• **Work instructions**
Here are the records. Write out exactly the lines between the one holding "Fixpoint digits_value (s" and the one holding "autosaveInFlightRef (dash w'))", inclusive.

***

(** * CForm: validation orchestration of the form container

    A shallow embedding of [packages/ui/src/components/form/CForm.tsx]:
    the validator registry, the error state, and the five operations the
    component hands to its descendants and to its owner ([addValidator],
    [clearAll], [clearField], [validateField], [validateAll]).

    Modelling conventions.
    - A JavaScript object used as a dictionary is the finite map of its own
      properties.  [validators] is created as [{}], so that a read of a name
      it does not hold finds the members of [Object.prototype]:
      [validateField] reads such a member as a value that is truthy and not
      iterable.  An assignment to [__proto__] would replace the prototype
      instead of creating a property; the statements that depend on it are
      about registries without a field of that name ([Obj.plain]).
    - [errors] and [value] are only ever read by key: they are [gmap]s.
      [validators] is enumerated by [for ... in], so it is kept as an
      association list in enumeration order.
    - A validator is user code.  It may be asynchronous, may have effects
      and may throw or reject.  It is a function on an abstract world [W];
      [await] on its result is sequential composition, and a rejection is
      an abrupt completion that carries the thrown value.
    - The operations close over the [errors] of the render that created
      them; an operation is run on the form as that render saw it, and
      [setErrors] gives the [errors] of the next render.  The [value] prop
      is an object, is read-only for the form and is the same throughout a
      call. *)

From Stdlib Require Import String Ascii ZArith NArith List.
From stdpp Require Import gmap strings list fin_maps.
Import ListNotations.

Local Open Scope string_scope.
Local Open Scope list_scope.

(** ** Values *)

(** The values a form field holds ([value: any], read as [value[field]]),
    and the values that are thrown; [JError name] is an [Error] object of
    the runtime, known by its name. *)
Inductive JsValue : Type :=
  | JUndefined
  | JNull
  | JBool (b : bool)
  | JNum (n : Z)
  | JStr (s : string)
  | JError (name : string).

(** What a validator answers and what [Errors] stores: [false | string]. *)
Inductive Message : Type :=
  | MFalse
  | MStr (s : string).

(** JavaScript truthiness on [false | string], as tested by [if (error)]:
    [false] and the empty string are falsy. *)
Definition truthy (error : Message) : bool :=
  match error with
  | MFalse => false
  | MStr s => negb (String.eqb s "")
  end.

(** How a call ends: it returns, or it throws (an awaited promise rejects). *)
Inductive Completion (A : Type) : Type :=
  | Normal (a : A)
  | Throw (e : JsValue).
Arguments Normal {A} a.
Arguments Throw {A} e.

(** ** Objects enumerated in property order *)

Module Obj.

(** [for ... in] visits own string keys that are array indices first, in
    ascending numeric order, then the other keys in creation order.  An
    array index is the canonical decimal spelling of an integer below
    [2^32 - 1]. *)
Definition digit_of (c : ascii) : option N :=
  let n := N_of_ascii c in
  if ((48 <=? n) && (n <=? 57))%N then Some (n - 48)%N else None.

Fixpoint digits_value (s : string) (acc : N) : option N :=
  match s with
  | EmptyString => Some acc
  | String c s' =>
      match digit_of c with
      | Some d => digits_value s' (10 * acc + d)%N
      | None => None
      end
  end.
(** C5. When the awaited upsert [r] of a pair succeeds (an upsert whose
    conflict target is the pair): the note cache entry of that pair, and
    of no other, becomes the written text with the completion's timestamp; no fetch is started; the drafts are untouched;
    the saving flag of the key is cleared and its in-flight mark released;
    the store, which honours the uniqueness constraint, holds exactly one
    row for the pair, carrying the written text.  An empty trimmed text is
    written like any other and leaves the cached note empty. *)
Theorem save_success_in_place (w : World) (i : nat) (r : UpsertReq)
    (nowIso stamp newId : string) :
  reachable w →
  pendingUpserts w !! i = Some r →
  let t := u_task_id r in
  let o := u_owner r in
  let w' := step (EvUpsertDone i None nowIso stamp newId) w in
  u_onConflict r = "task_id,owner"
  ∧ notesByTask (dash w') !! t ≫= (fun m => m !! o)
    = Some (mkNoteEntry (u_note r) (Some nowIso) None)
  ∧ (∀ t' o', (t', o') ≠ (t, o) →
       notesByTask (dash w') !! t' ≫= (fun m => m !! o')
       = notesByTask (dash w) !! t' ≫= (fun m => m !! o'))
  ∧ draftByTask (dash w') = draftByTask (dash w)
  ∧ savingKeys (dash w') !! makeKey t o = Some false
  ∧ (makeKey t o ∉ autosaveInFlightRef (dash w'))
  ∧ pendingNoteLoads w' = pendingNoteLoads w
  ∧ pendingTaskLoads w' = pendingTaskLoads w
  ∧ length (rowsFor t o (task_notes w')) = 1
  ∧ (∀ x, x ∈ rowsFor t o (task_notes w') → nr_note x = Some (u_note r))
  ∧ uniqueRows (task_notes w')
  ∧ (u_note r = "" → savedOf (notesByTask (dash w')) t o = "")
  ∧ (∀ d s raw, trim raw = "" → makeKey t o ∉ autosaveInFlightRef s →
       (saveNote d t o (Some raw) s).2 = Some (noteUpsert t o "")).
Proof.
  intros Hreach Hi t o w'.
  destruct (upsertDone_dash w i r None nowIso stamp newId Hi)
    as (Hdash & Hdb & Hnl & Htl & _).
  fold w' in Hdash, Hdb, Hnl, Htl.
  pose proof (reachable_uniqueRows w Hreach) as Hu.
  assert (Hentry : ∀ t' o', notesByTask (dash w') !! t' ≫= (fun m => m !! o')
            = if decide ((t', o') = (t, o))
              then Some (mkNoteEntry (u_note r) (Some nowIso) None)
              else notesByTask (dash w) !! t' ≫= (fun m => m !! o')).
  { intros t' o'. rewrite Hdash. cbn. apply entry_after_save. }
  split.
  { apply (reachable_keyed w Hreach). by apply list_elem_of_lookup_2 with i. }
  split; [by rewrite Hentry, decide_True|].
  split; [intros t' o' Hne; by rewrite Hentry, decide_False|].
  rewrite Hdash, Hdb, Hnl, Htl.
  split; [done|].
  split; [cbn; by rewrite lookup_insert_eq|].
  split; [cbn; rewrite elem_of_difference, elem_of_singleton; by intros [_ ?]|].
  split; [done|]. split; [done|].
  split; [by apply gatewayUpsert_one|].
  split; [intros x; apply gatewayUpsert_note|].
  split; [by apply gatewayUpsert_unique|].
  split.
  - intros Hempty. unfold savedOf.
    change (notesByTask (saveNote_resume r None nowIso (dash w)))
      with (<[t := <[o := mkNoteEntry (u_note r) (Some nowIso) None]>
                      (default ∅ (notesByTask (dash w) !! t))]> (notesByTask (dash w))).
    rewrite entry_after_save, decide_True by done. done.
  - intros d s raw Hraw Hout.
    destruct (saveNote_shape d t o (Some raw) s) as [[Hin _] | [_ ->]]; [done|].
    simpl. by rewrite Hraw.
Qed.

***

• **Answer box**
Fixpoint digits_value (s : string) (acc : N) : option N :=
  match s with
  | EmptyString => Some acc
  | String c s' =>
      match digit_of c with
      | Some d => digits_value s' (10 * acc + d)%N
      | None => None
      end
  end.
(** C5. When the awaited upsert [r] of a pair succeeds (an upsert whose
    conflict target is the pair): the note cache entry of that pair, and
    of no other, becomes the written text with the completion's timestamp; no fetch is started; the drafts are untouched;
    the saving flag of the key is cleared and its in-flight mark released;
    the store, which honours the uniqueness constraint, holds exactly one
    row for the pair, carrying the written text.  An empty trimmed text is
    written like any other and leaves the cached note empty. *)
Theorem save_success_in_place (w : World) (i : nat) (r : UpsertReq)
    (nowIso stamp newId : string) :
  reachable w →
  pendingUpserts w !! i = Some r →
  let t := u_task_id r in
  let o := u_owner r in
  let w' := step (EvUpsertDone i None nowIso stamp newId) w in
  u_onConflict r = "task_id,owner"
  ∧ notesByTask (dash w') !! t ≫= (fun m => m !! o)
    = Some (mkNoteEntry (u_note r) (Some nowIso) None)
  ∧ (∀ t' o', (t', o') ≠ (t, o) →
       notesByTask (dash w') !! t' ≫= (fun m => m !! o')
       = notesByTask (dash w) !! t' ≫= (fun m => m !! o'))
  ∧ draftByTask (dash w') = draftByTask (dash w)
  ∧ savingKeys (dash w') !! makeKey t o = Some false
  ∧ (makeKey t o ∉ autosaveInFlightRef (dash w'))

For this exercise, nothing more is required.